── Material for the task

(** * react-poker: the hand evaluator and the betting round of [TexasHoldem.tsx]

    A shallow embedding of [src/TexasHoldem.tsx] and the properties of its
    hand evaluator, its betting round and its opponent.

    - Cards, [RANKS], [SUITS], [freshDeck] and [evaluateHandRank] are
      translated statement by statement; the rank names are the strings of
      the source.
    - The [useState] cells of the component form one [State] record.  An
      event handler is a closure over the values of the render it was created
      in (its snapshot) and only queues updates: [setX(v)] replaces the cell,
      [setX(old => ...)] is applied to the latest value of the cell, and the
      queue is run when the handler has returned.  A handler is therefore a
      function from the snapshot to a list of [Update]s, and [run] applies
      the queue to the snapshot.  An updater runs once, as in a production
      build.  The component is mounted under [React.StrictMode], and a
      development build runs an updater twice: the [pop] inside the updater
      of [nextStage] then takes a second card off the deck at the turn and at
      the river.  The theorems on the deck after the flop state what holds
      for either count: the cards in play stay defined and different, and
      the deck only loses cards from its end.
    - JavaScript numbers are doubles; the model computes with exact
      rationals ([Q]).  The strengths, the random draws and their
      comparisons against 0.1, 0.25, 0.5 and 5 have the same outcome on
      doubles as on the rationals they denote, and so has every single
      addition or subtraction of a handler.  Sums are another matter: a
      double sum is rounded, so that an identity between sums of amounts
      holds in the source only where nothing is rounded.  That is the case
      for whole chips and their halves ([exactChips]), which the statements
      about sums assume, and which every run keeps in which the bets typed
      are whole ([ledger_steps], [ledger_exactChips]).  [Math.max()] of no
      argument is [-Infinity], kept as [NegInfinity].
    - [d.pop()] on an empty array is [undefined]: the hands are lists of
      [option Card], and the evaluator, which throws on [undefined.rank],
      returns an [option].
    - [Math.random()] is injected: the handlers take the successive draws as
      an argument, [freshDeck] the index [j] computed at each iteration.
    - Of the render, the parts that compute are kept: the colour rule of
      [CardView], the [hidden] flags of [Hand], the two rank labels and the
      stages at which each button is shown ([offered]).

    The file has the program first, then the notions and the concrete inputs
    of the statements, then the lemmas and the theorems. *)

From Stdlib Require Import QArith Qminmax Lqa.
From stdpp Require Import base decidable list strings sorting.
From Stdlib Require Import ZArith Lia.

Set Default Proof Using "Type".
Open Scope Z_scope.

(** * The program *)

(** ** Cards *)

Inductive Suit := Spade | Heart | Diamond | Club.

Inductive Rank :=
  R2 | R3 | R4 | R5 | R6 | R7 | R8 | R9 | R10 | RJ | RQ | RK | RA.

#[global] Instance Suit_eq_dec : EqDecision Suit.
Proof. solve_decision. Defined.

#[global] Instance Rank_eq_dec : EqDecision Rank.
Proof. solve_decision. Defined.

Definition SUITS : list Suit := [Spade; Heart; Diamond; Club].

Definition RANKS : list Rank :=
  [R2; R3; R4; R5; R6; R7; R8; R9; R10; RJ; RQ; RK; RA].

Record Card := mkCard { rank : Rank; suit : Suit }.

#[global] Instance Card_eq_dec : EqDecision Card.
Proof. solve_decision. Defined.

(** ** Array helpers of the JavaScript runtime *)

(** [arr.indexOf(x)]: the first position of [x], or [-1]. *)
Fixpoint indexOfFrom {A} `{EqDecision A} (i : Z) (arr : list A) (x : A) : Z :=
  match arr with
  | [] => -1
  | y :: arr' => if decide (y = x) then i else indexOfFrom (i + 1) arr' x
  end.

Definition indexOf {A} `{EqDecision A} (arr : list A) (x : A) : Z :=
  indexOfFrom 0 arr x.

(** [arr.sort((a, b) => a - b)] on numbers: ascending order. *)
Fixpoint insertAsc (v : Z) (arr : list Z) : list Z :=
  match arr with
  | [] => [v]
  | w :: arr' => if v <? w then v :: w :: arr' else w :: insertAsc v arr'
  end.

Fixpoint sortAsc (arr : list Z) : list Z :=
  match arr with
  | [] => []
  | v :: arr' => insertAsc v (sortAsc arr')
  end.

(** The [reduce] that counts occurrences into a fresh object:
    [acc[k] = (acc[k] || 0) + 1].  The object is kept as an association list
    in the order in which the keys were first written, which is the order
    [Object.values] lists them in (the number keys of [counts] are written in
    ascending order because [ranks] is sorted). *)
Fixpoint bump {K} `{EqDecision K} (k : K) (acc : list (K * nat)) : list (K * nat) :=
  match acc with
  | [] => [(k, 1%nat)]
  | (k', n) :: acc' =>
      if decide (k' = k) then (k', S n) :: acc' else (k', n) :: bump k acc'
  end.

Definition tally {K} `{EqDecision K} (keys : list K) : list (K * nat) :=
  fold_left (fun acc k => bump k acc) keys [].

Definition objectValues {K} (obj : list (K * nat)) : list nat := map snd obj.

(** [[...new Set(arr)]]: the distinct elements in order of first occurrence. *)
Definition setOf (arr : list Z) : list Z :=
  fold_left (fun seen v => if decide (v ∈ seen) then seen else seen ++ [v]) arr [].

(** [arr.slice(-n)]: the last [n] elements (the whole array when shorter). *)
Definition sliceLast {A} (n : nat) (arr : list A) : list A :=
  drop (length arr - n) arr.

(** [arr.every((v, i, arr) => p)]. *)
Definition every {A} (p : A -> nat -> list A -> bool) (arr : list A) : bool :=
  forallb (fun iv => p (snd iv) (fst iv) arr) (imap pair arr).

(** [arr.includes(x)]. *)
Definition includes {A} `{EqDecision A} (arr : list A) (x : A) : bool :=
  bool_decide (x ∈ arr).

(** ** Numbers that may be [-Infinity] *)

Inductive Number := NegInfinity | Finite (q : Q).

(** [Math.max(...arr)]. *)
Definition mathMax (arr : list Z) : Number :=
  match arr with
  | [] => NegInfinity
  | v :: arr' => Finite (inject_Z (fold_left Z.max arr' v))
  end.

Definition numDiv (a : Number) (d : Q) : Number :=
  match a with NegInfinity => NegInfinity | Finite q => Finite (q / d) end.

Definition numAdd (a : Q) (b : Number) : Number :=
  match b with NegInfinity => NegInfinity | Finite q => Finite (a + q) end.

(** [a < b] on numbers. *)
Definition numLt (a b : Number) : Prop :=
  match a, b with
  | _, NegInfinity => False
  | NegInfinity, Finite _ => True
  | Finite x, Finite y => (x < y)%Q
  end.

Definition Qltb (x y : Q) : bool := negb (Qle_bool y x).

Definition numLtb (a b : Number) : bool :=
  match a, b with
  | _, NegInfinity => false
  | NegInfinity, Finite _ => true
  | Finite x, Finite y => Qltb x y
  end.

(** ** The hand evaluator *)

Record HandEval := mkEval { rankName : string; strength : Number }.

Definition rankOrder : list string :=
  [ "High Card"; "One Pair"; "Two Pairs"; "Triple"; "Straight"; "Flush";
    "Full-House"; "Four Card"; "Straight Flush"; "Royale Straight Flush" ]%string.

Definition rankValue (c : Card) : Z := indexOf RANKS (rank c) + 2.

Definition ranksOf (cards : list Card) : list Z := sortAsc (map rankValue cards).

Definition flushOf (cards : list Card) : bool :=
  existsb (fun count => (5 <=? count)%nat) (objectValues (tally (map suit cards))).

Definition uniqueRanksOf (cards : list Card) : list Z := setOf (ranksOf cards).

Definition consecutive (v : Z) (i : nat) (arr : list Z) : bool :=
  (i =? 0)%nat ||
  match arr !! (i - 1)%nat with
  | Some w => v =? w + 1
  | None => false
  end.

Definition straightOf (cards : list Card) : bool :=
  (5 <=? length (uniqueRanksOf cards))%nat &&
  every consecutive (sliceLast 5 (uniqueRanksOf cards)).

Definition classify (cards : list Card) : string :=
  let ranks := ranksOf cards in
  let values := objectValues (tally ranks) in
  let flush := flushOf cards in
  let straight := straightOf cards in
  if straight && flush && includes ranks 14 then "Royale Straight Flush"
  else if straight && flush then "Straight Flush"
  else if includes values 4%nat then "Four Cards"
  else if includes values 3%nat && includes values 2%nat then "Full-House"
  else if flush then "Flush"
  else if straight then "Straight"
  else if includes values 3%nat then "Triple"
  else if (length (filter (fun v => v = 2%nat) values) =? 2)%nat then "Two Pairs"
  else if includes values 2%nat then "One Pair"
  else "High Card".

Definition evaluateHandRank (cards : list Card) : HandEval :=
  let name := classify cards in
  let base := indexOf rankOrder name in
  let kicker := numDiv (mathMax (ranksOf cards)) 100 in
  mkEval name (numAdd (inject_Z base) kicker).

(** ** The deck *)

(** The two nested [for ... of] loops of [freshDeck]. *)
Definition orderedDeck : list Card :=
  flat_map (fun s => map (fun r => mkCard r s) RANKS) SUITS.
(** X13.  [current_price] is only ever assigned by [update_price]: after
    any history of calls it is the price the object started with (0 for a
    fresh position) or one of the bid and ask prices passed to
    [update_price] during the history. *)
Theorem current_price_is_a_quote (calls : list Call) (self : Position) :
  In (current_price (run calls self)) (current_price self :: quotes calls).
Proof.
  revert self. induction calls as [|c rest IH]; intro self; simpl run.
  - left. reflexivity.
  - specialize (IH (after (call c) self)).
    destruct c as [t | bid ask].
    + rewrite after_call_transact in *.
      rewrite transact_keeps_price in IH. exact IH.
    + unfold call in *. simpl quotes.
      destruct (after_update_price_cases bid ask self)
        as [Hsame | (_ & p & Hp & Hafter)].
      * rewrite Hsame in IH |- *. destruct IH as [E | Hin].
        -- left. exact E.
        -- right. right. right. exact Hin.
      * rewrite Hafter in IH |- *. simpl current_price in IH.
        destruct IH as [E | Hin].
        -- right. destruct Hp as [Hb | Ha]; subst p.
           ++ left. exact E.
           ++ right. left. exact E.
        -- right. right. right. exact Hin.
Qed.

End AccountingFacts.

(** ** Concrete instances of the further properties *)



Lemma reducing_transaction_keeps_avg_cost_witness :
  avg_cost_per_share
    (after (transact_transaction Example.sell_4) Example.opened)
  = avg_cost_per_share Example.opened.
Proof.
  apply (reducing_transaction_keeps_avg_cost
           Example.sell_4 Example.opened (110 * -4 + 1)).
  - reflexivity.
  - vm_compute. discriminate.
  - vm_compute. discriminate.
Defined.

Lemma update_price_marks_by_direction_witness :
  current_price (after (update_price 105 106) Example.opened) = 105
  /\ current_price (after (update_price 2 3) Example.short_1) = 3.
Proof.
  assert (Hlong : transactions
                    (run [Transact Example.buy_10] (__init__ Example.ACME))
                  <> []) by (vm_compute; discriminate).
  assert (Hshort : transactions
                     (run [Transact Example.costly_sell]
                          (__init__ Example.ACME))
                   <> []) by (vm_compute; discriminate).
  split.
  - exact (proj1 (proj2 (update_price_marks_by_direction
                           Example.ACME [Transact Example.buy_10] 105 106
                           eq_refl Hlong))).
  - exact (proj1 (proj2 (update_price_marks_by_direction
                           Example.ACME [Transact Example.costly_sell] 2 3
                           eq_refl Hshort))).
Defined.

(** ** Properties of the volatility forecast *)

Module VolatilityFacts.

Import Volatility.

Section ForecastFacts.

Context `{Library}.

Lemma calculate_timeseries_cases (w : option nat) (m : Z)
      (self : VolatilityForecast) :
  (exists e, calculate_timeseries w m self = (self, inl e))
  \/ (exists v,
         forecasted_volatility self = None
         /\ calculate_timeseries w m self
            = (set_forecasted_volatility (Some v) self, inr v)).
Proof.
  unfold calculate_timeseries.
  destruct (forecasted_volatility self) eqn:E; [left; eauto|].
  destruct w; [|left; eauto].
  destruct (1 <=? m)%Z; [|left; eauto].
  destruct (rolling_window _ _ _) as [e | vol]; [left; eauto|].
  destruct (annualise self).
  - destruct (annualise_series _ _) as [e | vol']; [left; eauto|].
    right. eauto.
  - right. eauto.
Qed.

Lemma calculate_single_forecast_cases (m : Z) (self : VolatilityForecast) :
  (exists e, calculate_single_forecast m self = (self, inl e))
  \/ (exists v,
         forecasted_volatility self = None
         /\ calculate_single_forecast m self
            = (set_forecasted_volatility (Some v) self, inr v)).
Proof.
  unfold calculate_single_forecast.
  destruct (forecasted_volatility self) eqn:E; [left; eauto|].
  destruct (1 <=? m)%Z; [|left; eauto].
  destruct (_calculate_single_value _ _) as [e | vol]; [left; eauto|].
  destruct (annualise self).
  - destruct (annualise_scalar _ _) as [e | vol']; [left; eauto|].
    right. eauto.
  - right. eauto.
Qed.

Lemma calculate_cases (c : Calculation) (self : VolatilityForecast) :
  (exists e, calculate c self = (self, inl e))
  \/ (exists v,
         forecasted_volatility self = None
         /\ calculate c self
            = (set_forecasted_volatility (Some v) self, inr v)).
Proof.
  destruct c as [w m | m]; simpl.
  - apply calculate_timeseries_cases.
  - apply calculate_single_forecast_cases.
Qed.

Lemma calculate_again (c : Calculation) (self : VolatilityForecast)
      (v : Forecast) :
  forecasted_volatility self = Some v ->
  calculate c self = (self, inl AlreadyCalculated).
Proof.
  intro E. destruct c as [w m | m]; simpl;
    unfold calculate_timeseries, calculate_single_forecast;
    rewrite E; reflexivity.
Qed.

Lemma run_keeps_configuration (calls : list Calculation)
      (self : VolatilityForecast) :
  window_len (run calls self) = window_len self
  /\ returns_tms (run calls self) = returns_tms self
  /\ annualise (run calls self) = annualise self
  /\ frequency (run calls self) = frequency self
  /\ vol_process (run calls self) = vol_process self
  /\ method (run calls self) = method self
  /\ horizon (run calls self) = horizon self.
Proof.
  revert self. induction calls as [|c rest IH]; intro self; simpl.
  - repeat split.
  - destruct (calculate_cases c self) as [[e E] | (v & _ & E)];
      rewrite E; simpl.
    + apply IH.
    + apply (IH (set_forecasted_volatility (Some v) self)).
Qed.

(** X14.  Only one calculation is ever carried out on a
    [VolatilityForecast]: in any history of [calculate_timeseries] and
    [calculate_single_forecast] calls at most one call returns normally;
    [forecasted_volatility] is then the forecast that call returned, and
    it stays so.  On an object that already holds a forecast no call
    returns. *)
Theorem forecast_is_calculated_once
        (calls : list Calculation) (self : VolatilityForecast) :
  match forecasted_volatility self with
  | Some v =>
      returned calls self = []
      /\ forecasted_volatility (run calls self) = Some v
  | None =>
      (List.length (returned calls self) <= 1)%nat
      /\ forecasted_volatility (run calls self)
         = hd_error (returned calls self)
  end.
Proof.
  revert self. induction calls as [|c rest IH]; intro self.
  - simpl. destruct (forecasted_volatility self).
    + split; reflexivity.
    + split; [lia | reflexivity].
  - simpl. destruct (forecasted_volatility self) as [v0|] eqn:E.
    + rewrite (calculate_again c self v0 E). simpl.
      specialize (IH self). rewrite E in IH. exact IH.
    + destruct (calculate_cases c self) as [[e Hc] | (v & _ & Hc)];
        rewrite Hc; simpl.
      * specialize (IH self). rewrite E in IH. exact IH.
      * specialize (IH (set_forecasted_volatility (Some v) self)).
        simpl in IH. destruct IH as [Hnil Hfv].
        rewrite Hnil, Hfv. simpl. split; [lia | reflexivity].
Qed.

(** X15.  A calculation call changes nothing but
    [forecasted_volatility], and that only when it returns normally: a
    call that raises (an assertion of the class or an exception of the
    library) leaves the object exactly as it was, so the calculation can
    be tried again. *)
Theorem calculation_only_sets_forecast
        (c : Calculation) (self : VolatilityForecast) :
  fst (calculate c self)
  = match snd (calculate c self) with
    | inl _ => self
    | inr v => set_forecasted_volatility (Some v) self
    end.
Proof.
  destruct (calculate_cases c self) as [[e Hc] | (v & _ & Hc)];
    rewrite Hc; reflexivity.
Qed.

(** X16.  [self.window_len] is [None] on every object the constructor
    returns and no method assigns it.  [calculate_timeseries] checks that
    its [window_len] argument is given and then does not use it: whatever
    length is passed, the rolling window is computed with
    [self.window_len], that is with [None], and the outcome of the call
    does not depend on the length. *)
Theorem window_length_argument_is_ignored
        (returns : Series) (process : VolatilityProcess) (how : Method)
        (h : Z) (annualised : bool) (freq : option Frequency)
        (self : VolatilityForecast) (calls : list Calculation) (m : Z) :
  __init__ returns process how h annualised freq = inr self ->
  window_len (run calls self) = None
  /\ (forall w1 w2 : nat,
         calculate_timeseries (Some w1) m (run calls self)
         = calculate_timeseries (Some w2) m (run calls self))
  /\ (forall (w : nat) (v : Forecast),
         snd (calculate_timeseries (Some w) m (run calls self)) = inr v ->
         exists volatility_tms,
           rolling_window
             (times (returns_tms (run calls self)) m) None
             (_calculate_single_value (run calls self))
           = inr volatility_tms).
Proof.
  intro Hinit.
  assert (Hw : window_len self = None).
  { unfold __init__ in Hinit.
    destruct (negb annualised || _); [|discriminate].
    destruct (to_log_returns returns); [discriminate|].
    injection Hinit as <-. reflexivity. }
  destruct (run_keeps_configuration calls self) as [Hkeep _].
  rewrite Hw in Hkeep. split; [exact Hkeep|]. split.
  - intros w1 w2. reflexivity.
  - intros w v. unfold calculate_timeseries. rewrite Hkeep.
    destruct (forecasted_volatility (run calls self)); [discriminate|].
    destruct (1 <=? m)%Z; [|discriminate].
    destruct (rolling_window _ None _) as [e | vol]; [discriminate|].
    intros _. exists vol. reflexivity.
Qed.

End ForecastFacts.

(** On the small library: the constructor returns an object, and a
    timeseries calculation on it fails in the rolling window, whatever
    window length is passed. *)
Lemma window_length_argument_is_ignored_witness :
  window_len
    (run [CalculateSingleForecast 100]
         (mkForecast (H := toy_library) tt tt 1 None true (Some 252%Z)
                     [0.01; -0.02; 0.03] None))
  = None
  /\ calculate_timeseries (H := toy_library) (Some 2%nat) 100
       (mkForecast (H := toy_library) tt tt 1 None true (Some 252%Z)
                   [0.01; -0.02; 0.03] None)
     = calculate_timeseries (H := toy_library) (Some 3%nat) 100
         (mkForecast (H := toy_library) tt tt 1 None true (Some 252%Z)
                     [0.01; -0.02; 0.03] None).
Proof.
  assert (Hinit :
            __init__ (H := toy_library) [0.01; -0.02; 0.03] tt tt 1 true
                     (Some 252%Z)
            = inr (mkForecast (H := toy_library) tt tt 1 None true
                              (Some 252%Z) [0.01; -0.02; 0.03] None))
    by reflexivity.
  split.
  - exact (proj1 (window_length_argument_is_ignored
                    (H := toy_library) _ _ _ _ _ _ _
                    [CalculateSingleForecast 100] 100 Hinit)).
  - exact (proj1 (proj2 (window_length_argument_is_ignored
                           (H := toy_library) _ _ _ _ _ _ _
                           [] 100 Hinit)) 2%nat 3%nat).
Defined.

End VolatilityFacts.

(** ** Realized profit in floating point *)

Module FloatLedgerFacts.

Import PrimFloat FloatLedger.

#[local] Set Warnings "-inexact-float".

Section Facts.

Context {Contract : Type} `{EqDec Contract}.

Local Abbreviation Position := (@FloatLedger.BacktestPosition Contract).
Local Abbreviation Txn := (@FloatLedger.Transaction Contract).

Lemma float_transact_transaction_cases (t : Txn) (self : Position) :
  transact_transaction t self =
  if is_closed self then (self, inl InvalidStateError)
  else if (Z.abs (Z.sgn (number_of_shares self + quantity t)
                  - direction self) <? 2)%Z
  then
    if eq_dec (contract t) (_contract self)
    then
      if (quantity t =? 0)%Z then (self, inl InvalidTransactionError)
      else if (0 <? price t)%float
           then (record_transaction t self,
                 inr (_calculate_cost_of_transaction t))
           else (self, inl InvalidTransactionError)
    else (self, inl ContractMismatchError)
  else (self, inl DirectionViolationError).
Proof.
  unfold transact_transaction, _check_if_open,
    _check_if_direction_does_not_change, record_transaction,
    bind, get, assert_, when, modify, ret, raise.
  destruct (is_closed self) eqn:Hc; simpl; [reflexivity|].
  destruct (Z.abs _ <? 2)%Z; simpl; [|reflexivity].
  destruct (eq_dec (contract t) (_contract self)); simpl; [|reflexivity].
  destruct (quantity t =? 0)%Z; simpl; [reflexivity|].
  destruct (0 <? price t)%float; simpl; [|reflexivity].
  destruct (transactions self); simpl;
    destruct (_ =? 0)%Z; reflexivity.
Qed.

────

• _What needs to be done_: In the entries, the line containing "Lemma float_transact_transaction_cases (t" and every line after it through the last are to be duplicated exactly, and no other line is to be included.

• _Solution to this task_:
Lemma float_transact_transaction_cases (t : Txn) (self : Position) :
  transact_transaction t self =
  if is_closed self then (self, inl InvalidStateError)
  else if (Z.abs (Z.sgn (number_of_shares self + quantity t)
                  - direction self) <? 2)%Z
  then
    if eq_dec (contract t) (_contract self)
    then
      if (quantity t =? 0)%Z then (self, inl InvalidTransactionError)
      else if (0 <? price t)%float
           then (record_transaction t self,
                 inr (_calculate_cost_of_transaction t))
           else (self, inl InvalidTransactionError)
    else (self, inl ContractMismatchError)
  else (self, inl DirectionViolationError).
Proof.
  unfold transact_transaction, _check_if_open,
    _check_if_direction_does_not_change, record_transaction,
    bind, get, assert_, when, modify, ret, raise.
  destruct (is_closed self) eqn:Hc; simpl; [reflexivity|].
  destruct (Z.abs _ <? 2)%Z; simpl; [|reflexivity].
  destruct (eq_dec (contract t) (_contract self)); simpl; [|reflexivity].
  destruct (quantity t =? 0)%Z; simpl; [reflexivity|].
  destruct (0 <? price t)%float; simpl; [|reflexivity].
  destruct (transactions self); simpl;
    destruct (_ =? 0)%Z; reflexivity.
Qed.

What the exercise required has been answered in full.